To continue that legacy, TWC is once again promoting PreacHer Sunday — a day for Wesleyan churches throughout the denomination to invite a gifted and called woman to preach, especially if the church does not already have such a woman in the pulpit regularly.
Rev. Carla Working, director of clergy care and development for TWC, said the topic of women’s roles in the church matters deeply for many reasons, one of which is that the Wesleyan position on women in ministry also speaks to Wesleyan beliefs about who can receive from the Holy Spirit, and how the Spirit works.
“Women in ministry isn’t a celebration of women as much as it is a celebration of what God can do through willing and obedient people,” Working said. “God doesn’t care about your gender as much as he cares about your heart.”
Working said that in her experience, whenever women and men serve and lead in a church together, the Holy Spirit unleashes in a fresh way. “Both men and women are created in the image of God,” she said. “And so in order to draw as close to God as we can, and to be his hands and feet in the world, you need both men and women.”
For anyone interested in learning more about the Wesleyan position on women in ministry, multiple resources are available on TWC’s website. “Women in Ministry Leadership: Our Wesleyan Commitment,” written by Dr. Kenneth Schenck, exists in print and PDF formats. It uses a Scripture-focused approach to outline why Wesleyans favor women in ministry.
Also on the website is a short document originally created by Dr. Miranda Cruz. The two-page PDF lists an array of Scripture references from the Old and New Testaments that support women in ministry.
Beyond these textual resources, the Education and Clergy Development Division has some upcoming online courses as well. Through partnerships with Kingswood University’s Kingswood Learn and Wesley Seminary’s Lantern program, they will release recorded lectures that will help equip people to have healthy conversations on the topic of women in ministry.
All of these resources — both written texts and recorded lectures — are or will be accessible in both English and Spanish, just like the materials for PreacHer Sunday.
Ultimately, Working said, these resources and our emphasis on women and men working together in the church “Is never about elevating a gender or calling someone who doesn’t feel the call. But we have, in The Wesleyan Church, amazing, gifted, women, and men, and sometimes churches have only heard from the men,” Working said. “So that’s what PreachHer Sunday is all about. It’s recognizing and celebrating how God calls women and men to preach.”

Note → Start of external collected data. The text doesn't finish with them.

(** X11. Whatever a call that registers keys returns or raises
    ([new_account], [new_key], [new_key_change], [key_for_path],
    [import_key], [import_hdkey_object], [_create_keys_from_path]), it
    leaves the wallets table and the ledger as they were, leaves every
    key row that was there in its place and unchanged, adding rows at the
    end of the keys table only, and changes no attribute of the wallet
    object but the session and the cache of key objects. *)
Theorem key_calls_append_only (c : key_call HDKey) (self : HDWallet HDKey) :
  grows (_session self) (_session (snd (run_call c self))) /\
  same_wallet self (snd (run_call c self)).
Proof.
  apply (keeps_run_call (fun s => grows (_session self) (_session s) /\ same_wallet self s)).
  - intros s name wid k account_id nw change purpose parent_id path [Hg Hs]. split.
    + cbn [_session set_session]. eapply grows_trans; [exact Hg | apply from_key_grows].
    + exact Hs.
  - intros s nk [Hg Hs]. split; assumption.
  - split; [apply grows_refl | repeat split].
Qed.
Lemma X7_unclosed_frontmatter_witness :
  let found :=
    unclosed_error "/repo/docs/d.md"
    :: body_errors "/repo/docs/d.md" Cases.unclosed_doc in
  validate_file Cases.repo "/repo/docs/d.md" [] = (found, Returns found).
Proof.
  apply (X7_unclosed_frontmatter Cases.repo "/repo/docs/d.md"
           Cases.unclosed_doc []).
  - vm_compute. reflexivity.
  - vm_compute. reflexivity.
  - split; [reflexivity|].
    change (Py.slice_from 1 (Py.split nl Cases.unclosed_doc))
      with ("title: Testing guide" :: Docs.three_sections).
    repeat (constructor; [vm_compute; discriminate|]). constructor.
Defined.

Lemma X8_yaml_syntax_error_witness :
  let found :=
    yaml_syntax_error "/repo/docs/e.md" "while parsing a flow sequence"
    :: body_errors "/repo/docs/e.md" (unlines Docs.three_sections) in
  validate_file Cases.repo "/repo/docs/e.md" [] = (found, Returns found).
Proof.
  apply (X8_yaml_syntax_error Cases.repo "/repo/docs/e.md" Cases.broken_doc
           "while parsing a flow sequence" (unlines Docs.three_sections) []).
  - vm_compute. reflexivity.
  - vm_compute. reflexivity.
  - split; [reflexivity|]. exists 2. split_and!; vm_compute; reflexivity.
Defined.


(** ** Documents without fault *)

Section Validity.

Context (env : Env).

Lemma concat_map_nil {A B} (f : A -> list B) (l : list A) :
  List.concat (map f l) = [] <-> forall x, In x l -> f x = [].
Proof. by rewrite concat_nil_Forall, List.Forall_map, List.Forall_forall. Qed.

Lemma required_errors_nil (path : string) (kvs : list (pyval * pyval)) :
  required_field_errors path kvs = []
  <-> forallb (well_typed kvs) REQUIRED_FIELDS = true.
Proof.
  unfold required_field_errors. rewrite concat_map_nil, forallb_forall.
  split; intros Hall [field expected_type] Hin; specialize (Hall _ Hin);
    unfold well_typed, required_field_report in *; cbn [fst snd] in *;
    destruct (dict_get kvs field) as [value|]; try done;
    by destruct (isinstance value expected_type).
Qed.

Lemma optional_errors_nil (path : string) (kvs : list (pyval * pyval)) :
  optional_field_errors path kvs = []
  <-> forallb (well_typed_if_present kvs) OPTIONAL_FIELDS = true.
Proof.
  unfold optional_field_errors. rewrite concat_map_nil, forallb_forall.
  split; intros Hall [field expected_type] Hin; specialize (Hall _ Hin);
    unfold well_typed_if_present, optional_field_report in *;
    cbn [fst snd] in *;
    destruct (dict_get kvs field) as [value|]; try done;
    by destruct (isinstance value expected_type).
Qed.

(** Only a [str] is one of the strings of a set, and a [str] can be
    hashed. *)
Lemma listed_hashable (valid : list string) (v : pyval) :
  listed valid v = true -> unhashable_key v = false.
Proof.
  unfold listed. intros (s & _ & Heq)%existsb_exists.
  by destruct v.
Qed.

Lemma enumeration_errors_nil (valid : list string)
    (error : pyval -> ValidationError) (v : pyval) :
  unhashable_key v = false ->
  enumeration_errors valid error (Some v) = [] <-> listed valid v = true.
Proof.
  intros Hv. unfold enumeration_errors. rewrite Hv. cbn [orb].
  by destruct (listed valid v).
Qed.

Lemma filter_negb_nil {A} (q : A -> bool) (l : list A) :
  List.filter (fun x => negb (q x)) l = [] <-> forallb q l = true.
Proof.
  induction l as [|x l IH]; simpl; [done|].
  destruct (q x); simpl; [exact IH | done].
Qed.

Lemma tags_errors_nil (path : string) (tags : pyval) :
  tags_errors path tags = [] <-> good_tags tags = true.
Proof.
  destruct tags; try done. destruct l as [|tag l]; [done|].
  unfold tags_errors, good_tags. generalize (tag :: l). intros tags.
  rewrite <- filter_negb_nil.
  by destruct (List.filter _ tags).
Qed.

Lemma reference_errors_nil (path : string) (kvs : list (pyval * pyval)) :
  reference_errors env path kvs = []
  <-> references_resolve env path kvs = true.
Proof.
  unfold reference_errors, references_resolve.
  destruct (dict_get kvs "file_references") as [v|]; [|done].
  destruct v; try done.
  rewrite concat_map_nil, forallb_forall.
  split; intros Hall ref Hin; specialize (Hall ref Hin);
    destruct ref; try done; cbn [reference_report] in *;
    by destruct (unresolved env path s).
Qed.
(** * Smart customer-support bot: the routing policy of [main.py]

    A shallow embedding of the guardrail filter, the order lookup tool and
    [BotAgent.handle], followed by the properties of the routing policy.

    Conventions of the embedding.
    - A Python [str] is a sequence of code points.  The model keeps the code
      points 0..255 and writes each one as an [ascii]; [str.lower],
      [str.strip] and the regular-expression classes [\d], [\w] and [\b]
      are given on that range as CPython defines them.
    - [log_event] appends one line to the log file.  The file is the state
      of a small state-and-exception monad [M]; the time stamp of a line
      comes from the clock and is left out of the entry.
    - Dictionaries of a fixed shape (the verdict of the guardrail, an order
      record, the reply of [handle]) are records; a key that a reply does
      not carry reads as [false] or [None], which is what [dict.get]
      followed by a truth test gives. *)

From Stdlib Require Import String Ascii List Bool NArith Arith Lia.
Import ListNotations.
Local Open Scope list_scope.
Local Open Scope string_scope.

(** ** Characters *)

Definition code (c : ascii) : N := N_of_ascii c.

Definition in_range (lo hi : N) (c : ascii) : bool :=
  ((lo <=? code c) && (code c <=? hi))%N.

(** The class [[A-Z]]. *)
Definition is_upper_AZ (c : ascii) : bool := in_range 65 90 c.

(** The class [\d] of a [str] pattern: the decimal digits. *)
Definition is_digit (c : ascii) : bool := in_range 48 57 c.

(** [str.isalnum] on one character: letters, and characters with a decimal,
    digit or numeric value. *)
Definition is_alnum (c : ascii) : bool :=
  in_range 48 57 c || in_range 65 90 c || in_range 97 122 c
  || (code c =? 170)%N || (code c =? 178)%N || (code c =? 179)%N
  || (code c =? 181)%N || (code c =? 185)%N || (code c =? 186)%N
  || in_range 188 190 c
  || in_range 192 214 c || in_range 216 246 c || in_range 248 255 c.

(** The class [\w] of a [str] pattern. *)
Definition is_word (c : ascii) : bool := is_alnum c || (code c =? 95)%N.

(** [str.isspace] on one character. *)
Definition is_space (c : ascii) : bool :=
  in_range 9 13 c || in_range 28 32 c || (code c =? 133)%N || (code c =? 160)%N.

Definition lower_char (c : ascii) : ascii :=
  if in_range 65 90 c || in_range 192 214 c || in_range 216 222 c
  then ascii_of_N (code c + 32)
  else c.

(** ** Strings *)

(** [s.lower()] *)
Fixpoint lower (s : string) : string :=
  match s with
  | EmptyString => EmptyString
  | String c s' => String (lower_char c) (lower s')
  end.

Fixpoint lstrip (s : string) : string :=
  match s with
  | EmptyString => EmptyString
  | String c s' => if is_space c then lstrip s' else s
  end.

Fixpoint rstrip (s : string) : string :=
  match s with
  | EmptyString => EmptyString
  | String c s' =>
      match rstrip s' with
      | EmptyString => if is_space c then EmptyString else String c EmptyString
      | r => String c r
      end
  end.

(** [s.strip()] *)
Definition strip (s : string) : string := rstrip (lstrip s).

(** [sub in s] *)
Fixpoint contains (sub s : string) : bool :=
  String.prefix sub s
  || match s with
     | EmptyString => false
     | String _ s' => contains sub s'
     end.

(** [sep.join(items)] *)
Definition join (sep : string) (items : list string) : string :=
  String.concat sep items.

(** [bool(s)] for a [str]. *)
Definition nonempty (s : string) : bool :=
  match s with EmptyString => false | _ => true end.

(** ** The pattern [\b([A-Z]\d{2,})\b]

    [re.search] tries the start positions from left to right; at a position
    the pattern asks for a word boundary, one character of [[A-Z]], a greedy
    run of at least two [\d] that gives characters back on failure, and a
    word boundary.  [prev] is the character before the position, [None] at
    the start of the text. *)

Definition opt_word (c : option ascii) : bool :=
  match c with Some a => is_word a | None => false end.

(** [\b] between two neighbouring positions. *)
Definition word_boundary (prev next : option ascii) : bool :=
  xorb (opt_word prev) (opt_word next).

Definition head (s : string) : option ascii :=
  match s with EmptyString => None | String c _ => Some c end.

(** [\d{2,}\b] after [n] digits have been taken, the last of them [prev]:
    take one more digit when there is one, and fall back to stopping here
    when the rest cannot be matched after it. *)
Fixpoint digits_then_boundary (n : nat) (prev : ascii) (s : string)
  : option string :=
  let stop :=
    if (2 <=? n)%nat && word_boundary (Some prev) (head s)
    then Some EmptyString else None in
  match s with
  | String c s' =>
      if is_digit c then
        match digits_then_boundary (S n) c s' with
        | Some m => Some (String c m)
        | None => stop
        end
      else stop
  | EmptyString => stop
  end.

This is especially crucial in a cultural moment in which the world and culture are grappling with what it means to be male or female. “Some Christian circles have a tendency to become more restrictive and tighten their understandings of what a man or a woman is and can do,” Working reflected. “In the process,” she said, “they’re actually undermining Biblical equality and promoting a hierarchy that is unbiblical.”
The Wesleyan view is that biblical manhood and womanhood do not include a hierarchy. To Working, this means Wesleyans are in a fairly unique position as far as the kind of example they can set.
“We get the opportunity to demonstrate, what does it look like to be a denomination that affirms a historic Christian stance on marriage, and also celebrates women and men serving equally?” she said. She believes TWC is evidence that “you can actually stay true to a biblical sexual ethic and embrace women and men serving equally in ministry.”
A crucial part of that witness is committing – not only in our theology, but in our practice – to the importance of men and women working together to proclaim and embody the Gospel as truly good news. PreacHer Sunday creates an embodied opportunity to practice that belief, and gives our congregations opportunities to see and hear how God can use all people for faithful ministry.